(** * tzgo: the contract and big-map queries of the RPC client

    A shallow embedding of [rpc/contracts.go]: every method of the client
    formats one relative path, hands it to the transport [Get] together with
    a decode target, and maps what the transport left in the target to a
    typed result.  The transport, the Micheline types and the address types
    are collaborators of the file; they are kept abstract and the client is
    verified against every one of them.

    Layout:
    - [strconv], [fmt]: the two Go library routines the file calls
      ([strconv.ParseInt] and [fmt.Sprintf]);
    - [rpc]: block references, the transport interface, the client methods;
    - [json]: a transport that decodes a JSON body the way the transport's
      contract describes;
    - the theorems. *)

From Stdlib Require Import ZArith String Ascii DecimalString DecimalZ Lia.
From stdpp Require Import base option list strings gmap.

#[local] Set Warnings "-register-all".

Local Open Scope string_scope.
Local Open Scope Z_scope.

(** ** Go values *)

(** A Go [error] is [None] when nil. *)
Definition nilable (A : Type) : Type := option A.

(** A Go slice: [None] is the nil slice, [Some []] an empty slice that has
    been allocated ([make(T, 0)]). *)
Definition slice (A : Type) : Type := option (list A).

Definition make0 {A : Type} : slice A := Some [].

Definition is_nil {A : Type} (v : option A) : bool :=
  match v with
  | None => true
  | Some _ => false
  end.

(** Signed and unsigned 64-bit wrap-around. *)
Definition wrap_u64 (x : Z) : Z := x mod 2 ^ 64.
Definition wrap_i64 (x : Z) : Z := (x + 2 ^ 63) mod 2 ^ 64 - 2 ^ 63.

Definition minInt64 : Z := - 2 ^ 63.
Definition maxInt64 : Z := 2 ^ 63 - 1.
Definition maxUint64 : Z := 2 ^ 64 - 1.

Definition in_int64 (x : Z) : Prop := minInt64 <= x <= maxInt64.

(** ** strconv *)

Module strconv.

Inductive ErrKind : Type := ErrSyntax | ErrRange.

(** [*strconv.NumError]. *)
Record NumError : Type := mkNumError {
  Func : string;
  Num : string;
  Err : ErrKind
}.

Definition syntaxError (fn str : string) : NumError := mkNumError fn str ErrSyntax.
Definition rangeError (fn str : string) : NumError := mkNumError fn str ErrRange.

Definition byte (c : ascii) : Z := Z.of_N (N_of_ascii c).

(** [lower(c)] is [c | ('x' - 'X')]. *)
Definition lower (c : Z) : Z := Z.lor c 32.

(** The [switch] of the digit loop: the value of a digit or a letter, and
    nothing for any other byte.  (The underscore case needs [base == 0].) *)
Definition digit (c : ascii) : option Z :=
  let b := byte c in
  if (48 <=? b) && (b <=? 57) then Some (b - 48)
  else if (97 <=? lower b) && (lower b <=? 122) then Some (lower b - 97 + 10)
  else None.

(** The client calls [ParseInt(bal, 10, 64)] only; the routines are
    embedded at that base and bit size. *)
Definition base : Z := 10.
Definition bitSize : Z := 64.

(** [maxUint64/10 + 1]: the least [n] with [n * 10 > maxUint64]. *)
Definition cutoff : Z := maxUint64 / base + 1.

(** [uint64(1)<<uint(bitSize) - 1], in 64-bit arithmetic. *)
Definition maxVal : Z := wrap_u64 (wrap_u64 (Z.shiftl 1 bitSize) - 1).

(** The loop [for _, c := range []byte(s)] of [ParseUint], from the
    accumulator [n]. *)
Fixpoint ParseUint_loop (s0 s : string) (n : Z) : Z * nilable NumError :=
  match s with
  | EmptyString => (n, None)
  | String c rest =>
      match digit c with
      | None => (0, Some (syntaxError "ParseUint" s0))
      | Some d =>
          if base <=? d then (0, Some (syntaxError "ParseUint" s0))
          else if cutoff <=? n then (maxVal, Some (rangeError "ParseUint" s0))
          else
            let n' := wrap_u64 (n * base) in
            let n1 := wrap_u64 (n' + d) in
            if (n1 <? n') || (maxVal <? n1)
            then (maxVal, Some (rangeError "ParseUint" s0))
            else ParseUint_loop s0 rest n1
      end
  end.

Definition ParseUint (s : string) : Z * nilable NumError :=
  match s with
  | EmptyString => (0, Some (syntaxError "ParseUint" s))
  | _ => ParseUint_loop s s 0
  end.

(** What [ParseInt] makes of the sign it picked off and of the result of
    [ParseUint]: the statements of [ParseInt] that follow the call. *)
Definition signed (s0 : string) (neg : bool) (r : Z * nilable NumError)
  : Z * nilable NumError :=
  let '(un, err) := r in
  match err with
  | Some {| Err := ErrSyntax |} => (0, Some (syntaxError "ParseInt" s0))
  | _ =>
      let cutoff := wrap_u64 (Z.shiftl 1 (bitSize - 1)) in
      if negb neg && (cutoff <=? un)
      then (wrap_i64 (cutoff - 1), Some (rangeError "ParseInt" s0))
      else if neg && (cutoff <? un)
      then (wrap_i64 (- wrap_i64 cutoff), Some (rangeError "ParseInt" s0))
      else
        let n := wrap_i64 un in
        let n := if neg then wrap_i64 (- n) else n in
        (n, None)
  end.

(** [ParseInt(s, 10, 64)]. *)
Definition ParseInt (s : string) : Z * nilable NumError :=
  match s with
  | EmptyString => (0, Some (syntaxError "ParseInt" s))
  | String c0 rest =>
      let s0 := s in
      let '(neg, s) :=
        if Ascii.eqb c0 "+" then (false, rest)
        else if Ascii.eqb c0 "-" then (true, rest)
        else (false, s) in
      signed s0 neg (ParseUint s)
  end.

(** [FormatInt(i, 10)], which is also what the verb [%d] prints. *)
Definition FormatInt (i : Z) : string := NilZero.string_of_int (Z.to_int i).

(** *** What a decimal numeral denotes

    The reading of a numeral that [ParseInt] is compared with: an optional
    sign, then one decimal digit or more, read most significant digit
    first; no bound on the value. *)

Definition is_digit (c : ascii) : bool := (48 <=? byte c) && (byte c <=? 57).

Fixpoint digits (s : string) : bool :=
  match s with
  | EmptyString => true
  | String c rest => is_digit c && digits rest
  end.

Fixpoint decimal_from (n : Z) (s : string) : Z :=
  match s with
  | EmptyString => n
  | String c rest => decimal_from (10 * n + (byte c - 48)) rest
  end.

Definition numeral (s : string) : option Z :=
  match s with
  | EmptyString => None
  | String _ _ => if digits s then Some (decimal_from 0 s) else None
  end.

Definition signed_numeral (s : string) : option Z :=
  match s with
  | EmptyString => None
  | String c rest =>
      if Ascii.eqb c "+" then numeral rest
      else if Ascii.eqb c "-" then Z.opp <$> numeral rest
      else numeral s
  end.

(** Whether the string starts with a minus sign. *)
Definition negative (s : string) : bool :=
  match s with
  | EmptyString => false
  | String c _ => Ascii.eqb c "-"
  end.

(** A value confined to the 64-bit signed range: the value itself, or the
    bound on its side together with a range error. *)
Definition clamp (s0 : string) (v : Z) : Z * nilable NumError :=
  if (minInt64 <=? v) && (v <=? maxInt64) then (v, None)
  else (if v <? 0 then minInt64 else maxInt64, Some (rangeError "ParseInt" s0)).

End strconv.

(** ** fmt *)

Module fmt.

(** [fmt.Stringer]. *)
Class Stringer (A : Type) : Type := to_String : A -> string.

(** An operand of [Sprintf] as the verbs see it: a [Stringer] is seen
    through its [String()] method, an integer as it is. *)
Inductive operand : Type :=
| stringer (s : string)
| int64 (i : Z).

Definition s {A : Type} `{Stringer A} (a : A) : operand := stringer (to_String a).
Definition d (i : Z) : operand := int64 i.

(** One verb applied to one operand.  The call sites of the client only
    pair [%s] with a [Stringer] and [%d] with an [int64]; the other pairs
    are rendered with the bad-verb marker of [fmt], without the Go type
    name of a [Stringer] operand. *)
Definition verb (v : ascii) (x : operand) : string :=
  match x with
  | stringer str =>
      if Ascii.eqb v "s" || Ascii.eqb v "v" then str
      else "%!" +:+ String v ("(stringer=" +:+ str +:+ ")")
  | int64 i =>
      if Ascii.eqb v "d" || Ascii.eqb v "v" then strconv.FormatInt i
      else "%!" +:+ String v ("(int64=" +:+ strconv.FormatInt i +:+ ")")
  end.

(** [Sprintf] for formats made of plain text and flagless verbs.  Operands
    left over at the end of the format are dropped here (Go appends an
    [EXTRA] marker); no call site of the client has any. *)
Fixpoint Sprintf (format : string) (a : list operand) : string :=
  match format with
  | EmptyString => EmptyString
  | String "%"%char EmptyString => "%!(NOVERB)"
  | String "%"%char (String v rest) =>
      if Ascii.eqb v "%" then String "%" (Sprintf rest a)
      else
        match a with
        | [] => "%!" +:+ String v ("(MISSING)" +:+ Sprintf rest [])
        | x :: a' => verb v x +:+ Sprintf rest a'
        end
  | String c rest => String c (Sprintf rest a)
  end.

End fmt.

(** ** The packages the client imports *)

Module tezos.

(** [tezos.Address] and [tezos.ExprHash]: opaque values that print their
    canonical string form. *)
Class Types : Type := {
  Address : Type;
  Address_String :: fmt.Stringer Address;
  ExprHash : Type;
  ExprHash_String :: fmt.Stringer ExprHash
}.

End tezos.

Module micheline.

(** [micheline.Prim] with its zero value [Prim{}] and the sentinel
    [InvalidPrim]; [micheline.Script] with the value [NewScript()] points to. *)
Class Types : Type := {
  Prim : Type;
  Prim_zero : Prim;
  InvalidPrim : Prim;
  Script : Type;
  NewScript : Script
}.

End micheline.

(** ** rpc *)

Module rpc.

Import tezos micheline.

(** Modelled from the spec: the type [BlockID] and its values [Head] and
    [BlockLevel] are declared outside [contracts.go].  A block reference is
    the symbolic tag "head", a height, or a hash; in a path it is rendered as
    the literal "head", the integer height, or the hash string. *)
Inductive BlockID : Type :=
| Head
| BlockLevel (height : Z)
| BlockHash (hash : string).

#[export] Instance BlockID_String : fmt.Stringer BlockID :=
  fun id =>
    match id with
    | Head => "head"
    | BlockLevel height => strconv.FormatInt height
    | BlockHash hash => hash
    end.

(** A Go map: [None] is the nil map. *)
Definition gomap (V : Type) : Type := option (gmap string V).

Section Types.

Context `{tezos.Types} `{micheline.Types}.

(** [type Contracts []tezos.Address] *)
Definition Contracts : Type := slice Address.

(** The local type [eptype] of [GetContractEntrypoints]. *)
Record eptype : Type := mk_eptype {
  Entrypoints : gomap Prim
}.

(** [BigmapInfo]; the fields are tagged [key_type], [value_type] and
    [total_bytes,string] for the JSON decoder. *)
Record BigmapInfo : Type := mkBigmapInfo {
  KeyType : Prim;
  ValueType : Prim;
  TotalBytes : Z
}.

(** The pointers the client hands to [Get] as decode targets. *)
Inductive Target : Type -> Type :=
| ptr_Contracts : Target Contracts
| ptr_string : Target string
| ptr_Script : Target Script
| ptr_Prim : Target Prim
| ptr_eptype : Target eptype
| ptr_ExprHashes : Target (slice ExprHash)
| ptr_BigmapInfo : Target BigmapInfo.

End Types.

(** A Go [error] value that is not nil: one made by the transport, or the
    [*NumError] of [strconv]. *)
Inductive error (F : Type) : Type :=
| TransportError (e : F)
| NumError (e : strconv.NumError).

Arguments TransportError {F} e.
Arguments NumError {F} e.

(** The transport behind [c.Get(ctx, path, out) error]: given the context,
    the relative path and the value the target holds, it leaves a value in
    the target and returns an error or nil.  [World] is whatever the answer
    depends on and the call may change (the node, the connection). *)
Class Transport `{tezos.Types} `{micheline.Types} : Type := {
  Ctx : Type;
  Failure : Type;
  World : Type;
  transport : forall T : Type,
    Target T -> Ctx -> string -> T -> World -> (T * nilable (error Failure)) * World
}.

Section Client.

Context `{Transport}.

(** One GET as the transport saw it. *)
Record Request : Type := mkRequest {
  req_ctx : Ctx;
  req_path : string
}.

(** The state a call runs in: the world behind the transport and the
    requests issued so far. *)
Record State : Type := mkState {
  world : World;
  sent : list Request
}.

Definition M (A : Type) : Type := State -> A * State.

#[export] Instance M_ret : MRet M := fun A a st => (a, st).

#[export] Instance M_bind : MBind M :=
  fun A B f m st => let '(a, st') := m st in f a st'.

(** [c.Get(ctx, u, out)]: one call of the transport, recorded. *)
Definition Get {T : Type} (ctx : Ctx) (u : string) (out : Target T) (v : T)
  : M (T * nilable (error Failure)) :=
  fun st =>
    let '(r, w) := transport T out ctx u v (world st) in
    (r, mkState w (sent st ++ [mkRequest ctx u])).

----

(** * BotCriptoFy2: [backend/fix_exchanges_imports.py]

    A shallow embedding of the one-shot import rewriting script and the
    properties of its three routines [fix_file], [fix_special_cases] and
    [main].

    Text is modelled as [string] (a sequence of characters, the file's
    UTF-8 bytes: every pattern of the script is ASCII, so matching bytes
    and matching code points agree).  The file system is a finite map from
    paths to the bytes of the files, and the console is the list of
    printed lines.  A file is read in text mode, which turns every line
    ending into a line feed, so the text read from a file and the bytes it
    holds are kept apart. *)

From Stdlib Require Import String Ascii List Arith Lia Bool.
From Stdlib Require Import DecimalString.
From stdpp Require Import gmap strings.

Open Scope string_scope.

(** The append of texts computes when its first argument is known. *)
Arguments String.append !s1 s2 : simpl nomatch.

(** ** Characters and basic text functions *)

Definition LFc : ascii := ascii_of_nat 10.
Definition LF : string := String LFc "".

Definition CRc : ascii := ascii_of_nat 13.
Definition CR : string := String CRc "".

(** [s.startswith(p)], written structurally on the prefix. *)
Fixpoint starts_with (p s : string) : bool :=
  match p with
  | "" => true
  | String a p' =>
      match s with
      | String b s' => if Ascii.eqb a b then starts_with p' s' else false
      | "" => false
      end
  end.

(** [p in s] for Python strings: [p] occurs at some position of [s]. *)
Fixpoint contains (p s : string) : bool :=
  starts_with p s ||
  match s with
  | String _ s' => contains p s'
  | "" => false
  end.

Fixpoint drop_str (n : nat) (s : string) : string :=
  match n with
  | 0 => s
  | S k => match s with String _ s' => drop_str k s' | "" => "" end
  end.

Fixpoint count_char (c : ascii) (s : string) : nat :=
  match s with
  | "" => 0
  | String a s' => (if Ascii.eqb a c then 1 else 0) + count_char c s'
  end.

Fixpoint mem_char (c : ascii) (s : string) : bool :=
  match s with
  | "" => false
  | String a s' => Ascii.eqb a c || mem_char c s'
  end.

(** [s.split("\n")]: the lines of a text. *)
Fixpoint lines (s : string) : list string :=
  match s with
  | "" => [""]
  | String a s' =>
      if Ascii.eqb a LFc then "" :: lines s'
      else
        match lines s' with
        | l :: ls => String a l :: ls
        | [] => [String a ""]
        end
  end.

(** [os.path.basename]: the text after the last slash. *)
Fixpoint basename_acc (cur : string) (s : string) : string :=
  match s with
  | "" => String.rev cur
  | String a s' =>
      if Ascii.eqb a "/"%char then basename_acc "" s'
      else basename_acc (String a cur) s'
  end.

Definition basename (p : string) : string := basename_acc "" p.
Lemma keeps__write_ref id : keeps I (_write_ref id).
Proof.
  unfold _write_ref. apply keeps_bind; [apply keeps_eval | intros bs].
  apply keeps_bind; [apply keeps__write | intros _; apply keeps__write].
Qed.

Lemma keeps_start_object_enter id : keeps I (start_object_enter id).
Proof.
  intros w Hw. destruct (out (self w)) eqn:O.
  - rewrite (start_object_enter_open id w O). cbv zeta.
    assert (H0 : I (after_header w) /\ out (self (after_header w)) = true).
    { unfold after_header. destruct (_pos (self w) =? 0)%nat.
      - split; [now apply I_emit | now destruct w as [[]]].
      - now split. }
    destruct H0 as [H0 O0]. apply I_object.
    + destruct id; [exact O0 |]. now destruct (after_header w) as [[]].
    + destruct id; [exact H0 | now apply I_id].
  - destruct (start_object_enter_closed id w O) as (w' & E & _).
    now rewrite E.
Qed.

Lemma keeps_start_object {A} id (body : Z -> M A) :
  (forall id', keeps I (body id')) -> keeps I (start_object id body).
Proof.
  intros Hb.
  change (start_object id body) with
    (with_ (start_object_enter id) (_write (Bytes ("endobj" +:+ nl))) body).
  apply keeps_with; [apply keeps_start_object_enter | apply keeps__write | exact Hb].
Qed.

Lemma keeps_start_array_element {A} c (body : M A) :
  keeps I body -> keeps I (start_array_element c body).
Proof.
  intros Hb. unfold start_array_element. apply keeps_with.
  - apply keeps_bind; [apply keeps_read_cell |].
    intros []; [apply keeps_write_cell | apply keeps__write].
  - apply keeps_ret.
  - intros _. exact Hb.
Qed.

----

What lines of the preceding data include the string "BigmapInfo"? Pull them out.

▶ EXERCISE RESPONSE
(** [BigmapInfo]; the fields are tagged [key_type], [value_type] and
Record BigmapInfo : Type := mkBigmapInfo {
| ptr_BigmapInfo : Target BigmapInfo.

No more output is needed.